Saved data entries
Lemma parse_chars_app :
  forall n s x r, length s <= n -> parse_chars s = POk x r ->
                  parse_chars (s ++ t) = POk x (r ++ t).
Proof.
  induction n as [|n IH]; intros s x r Hn H.
  - destruct s; [discriminate|simpl in Hn; lia].
  - destruct s as [|c s1]; [discriminate|].
    cbn [parse_chars app length] in *.
    destruct (N.eqb c 34).
    { inversion H; subst. reflexivity. }
    destruct (N.eqb c 92).
    { destruct s1 as [|e s2]; [discriminate|]. cbn [app].
      destruct (N.eqb e 117).
      - destruct s2 as [|h1 [|h2 [|h3 [|h4 s3]]]]; try discriminate.
        cbn [app]. destruct (hex4 h1 h2 h3 h4); [|discriminate].
        apply pmap_POk in H. destruct H as (a & H & ->).
        rewrite (IH s3 a r); [reflexivity| |exact H]. cbn [length] in *. lia.
      - destruct (escape e); [|discriminate].
        apply pmap_POk in H. destruct H as (a & H & ->).
        rewrite (IH s2 a r); [reflexivity| |exact H]. cbn [length] in *. lia. }
    destruct (N.ltb c 32); [discriminate|].
    apply pmap_POk in H. destruct H as (a & H & ->).
    rewrite (IH s1 a r); [reflexivity|lia|exact H].
Qed.

Lemma span_digits_t : span_digits t = ([], t).
Proof.
  pose proof t_ws as H. destruct t as [|c t']; [reflexivity|].
  cbn [span_digits]. rewrite (ws_not_digit c); [reflexivity|].
  eapply ws_head; eauto.
Qed.

Lemma span_digits_app (s : jsstring) :
  span_digits (s ++ t) = (fst (span_digits s), snd (span_digits s) ++ t).
Proof.
  induction s as [|c s IH]; cbn [span_digits app].
  - rewrite span_digits_t. reflexivity.
  - destruct (is_digit c); [|reflexivity].
    rewrite IH. destruct (span_digits s). reflexivity.
Qed.

Lemma lex_int_app (s i r : jsstring) :
  lex_int s = Some (i, r) -> lex_int (s ++ t) = Some (i, r ++ t).
Proof.
  destruct s as [|c s]; [discriminate|]. cbn [lex_int app].
  destruct (N.eqb c 48).
  - intros H; inversion H; subst. reflexivity.
  - destruct (is_digit c); [|discriminate].
    rewrite span_digits_app. destruct (span_digits s).
    intros H; inversion H; subst. reflexivity.
Qed.

Lemma lex_frac_app (s f r : jsstring) :
  lex_frac s = Some (f, r) -> lex_frac (s ++ t) = Some (f, r ++ t).
Proof.
  destruct s as [|c s]; cbn [lex_frac app].
  - intros H; inversion H; subst. cbn [app].
    pose proof t_ws as Ht. destruct t as [|d t']; [reflexivity|].
    cbn [lex_frac]. rewrite (ws_head_neq d t' 46%N); auto.
  - destruct (N.eqb c 46).
    + rewrite span_digits_app.
      destruct (span_digits s) as [[|d ds] r']; [discriminate|].
      intros H; inversion H; subst. reflexivity.
    + intros H; inversion H; subst. reflexivity.
Qed.

Lemma lex_sign_app (s : jsstring) :
  lex_sign (s ++ t) = (fst (lex_sign s), snd (lex_sign s) ++ t).
Proof.
  destruct s as [|d s]; cbn [lex_sign app].
  - pose proof t_ws as Ht. destruct t as [|d t']; [reflexivity|].
    cbn [lex_sign].
    rewrite (ws_head_neq d t' 43%N), (ws_head_neq d t' 45%N); auto.
  - destruct (N.eqb d 43 || N.eqb d 45); reflexivity.
Qed.
(** X10 on the ragged graph. *)
Lemma rendered_graph_closed_witness :
  ∃ g styles labels,
    format_for_st_link_analysis (H := example_runtime) ragged_graph
      = Ret (g, styles, labels) ∧
    node_id <$> nodes g = seq 1 (length (nodes g)) ∧
    ∀ ed, ed ∈ edges g →
      1 ≤ edge_source ed ≤ length (nodes g) ∧
      1 ≤ edge_target ed ≤ length (nodes g).
Proof.
  eexists _, _, _. split; [vm_compute; reflexivity|].
  eapply (rendered_graph_closed (H := example_runtime) ragged_graph).
  vm_compute; reflexivity.
Defined.

(** ** Runs *)

(** ** The script, inverted *)

Lemma script_bind_inv {A B} (m : script A) (k : A → script B) w r w' :
  (m ≫= k) w = (r, w') →
  (∃ a w1, m w = (Ret a, w1) ∧ k a w1 = (r, w')) ∨
  (∃ e, m w = (Raise e, w') ∧ r = Raise e).
Proof.
  unfold mbind, script_bind. destruct (m w) as [[a|e] w1]; intros Hk.
  - left. eauto.
  - right. exists e. by simplify_eq.
Qed.

Lemma script_bind_ret_inv {A B} (m : script A) (k : A → script B) w b w' :
  (m ≫= k) w = (Ret b, w') →
  ∃ a w1, m w = (Ret a, w1) ∧ k a w1 = (Ret b, w').
Proof. intros [?|(e & _ & ?)]%script_bind_inv; [done|simplify_eq]. Qed.

Lemma assoc_set_same k v b : assoc k (assoc_set k v b) = Some v.
Proof.
  induction b as [|[k' v'] b IH]; simpl.
  - by rewrite String.eqb_refl.
  - destruct (String.eqb k k') eqn:Hk; simpl; by rewrite Hk.
Qed.

Lemma assoc_set_other k k' v b :
  k' ≠ k → assoc k' (assoc_set k v b) = assoc k' b.
Proof.
  intros Hne. induction b as [|[k0 v0] b IH]; simpl.
  - by rewrite (proj2 (String.eqb_neq k' k) Hne).
  - destruct (String.eqb k k0) eqn:Hk; simpl.
    + apply String.eqb_eq in Hk as <-.
      by rewrite (proj2 (String.eqb_neq k' k) Hne).
    + by rewrite IH.
Qed.

Lemma with_personality_field k n p :
  k ≠ "personality" → field k (with_personality n p) = field k n.
Proof. destruct n; try done. simpl. apply assoc_set_other. Qed.

Lemma with_personality_personality n p :
  is_obj n = true → field "personality" (with_personality n p) = Some p.
Proof. destruct n; try done. intros _. simpl. apply assoc_set_same. Qed.

Lemma enriched_field k n n' :
  k ≠ "personality" → enriched n n' → field k n' = field k n.
Proof.
  unfold enriched. intros Hk.
  destruct (is_person n); [|by intros ->].
  intros [p ->]. by apply with_personality_field.
Qed.

Lemma enriched_is_obj n n' : enriched n n' → is_obj n' = is_obj n.
Proof.
  unfold enriched. destruct (is_person n); [|by intros ->].
  intros [p ->]. by destruct n.
Qed.

Lemma enriched_names ns final_nodes :
  Forall2 enriched ns final_nodes → name_of <$> final_nodes = name_of <$> ns.
Proof.
  induction 1 as [|n n' ns fin Hn _ IH]; [done|]. simpl. f_equal; [|done].
  unfold name_of. by rewrite (enriched_field "name" n n').
Qed.

Lemma personality_prompts_cons document_text n ns :
  personality_prompts document_text (n :: ns) =
  personality_prompts document_text [n] ++ personality_prompts document_text ns.
Proof. unfold personality_prompts. simpl. by destruct (is_person n). Qed.
Lemma tile_each_pairs (bb1 bb2 : array) :
  tile_each bb1 (length bb2) = map fst (list_prod bb1 bb2).
Proof.
  rewrite <- tiled_pairs, map_fst_combine; [reflexivity|].
  rewrite length_tile_each, length_tile_whole. reflexivity.
Qed.

Lemma tile_whole_pairs (bb1 bb2 : array) :
  tile_whole bb2 (length bb1) = map snd (list_prod bb1 bb2).
Proof.
  rewrite <- tiled_pairs, map_snd_combine; [reflexivity|].
  rewrite length_tile_each, length_tile_whole. reflexivity.
Qed.

Lemma nth_error_list_prod {A B : Type} (l : list A) (m : list B) :
  forall (i j : nat) (x : A) (y : B),
    nth_error l i = Some x -> nth_error m j = Some y ->
    nth_error (list_prod l m) (i * length m + j) = Some (x, y).
Proof.
  induction l as [|x0 l IH]; intros [|i] j x y Hx Hy; simpl in *;
    try discriminate.
  - injection Hx as <-.
    assert (Lj : (j < length m)%nat)
      by (apply nth_error_Some; rewrite Hy; discriminate).
    rewrite nth_error_app1 by (rewrite length_map; exact Lj).
    rewrite nth_error_map, Hy. reflexivity.
  - rewrite nth_error_app2 by (rewrite length_map; lia).
    rewrite length_map.
    replace (length m + i * length m + j - length m)%nat
      with (i * length m + j)%nat by lia.
    now apply IH.
Qed.

(** *** The three functions, entry by entry *)

Ltac pairwise :=
  unfold getcol, scale, plus1, mask_set;
  repeat (rewrite ?map_map; rewrite map2_map_same);
  rewrite ?map_map.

__WHAT TO WORK ON__. Would you please copy every line in the data that contains the word "unfold"?

__COMPLETED EXERCISE__.
  unfold mbind, script_bind. destruct (m w) as [[a|e] w1]; intros Hk.
  unfold enriched. intros Hk.
  unfold enriched. destruct (is_person n); [|by intros ->].
  unfold name_of. by rewrite (enriched_field "name" n n').
Proof. unfold personality_prompts. simpl. by destruct (is_person n). Qed.
  unfold getcol, scale, plus1, mask_set;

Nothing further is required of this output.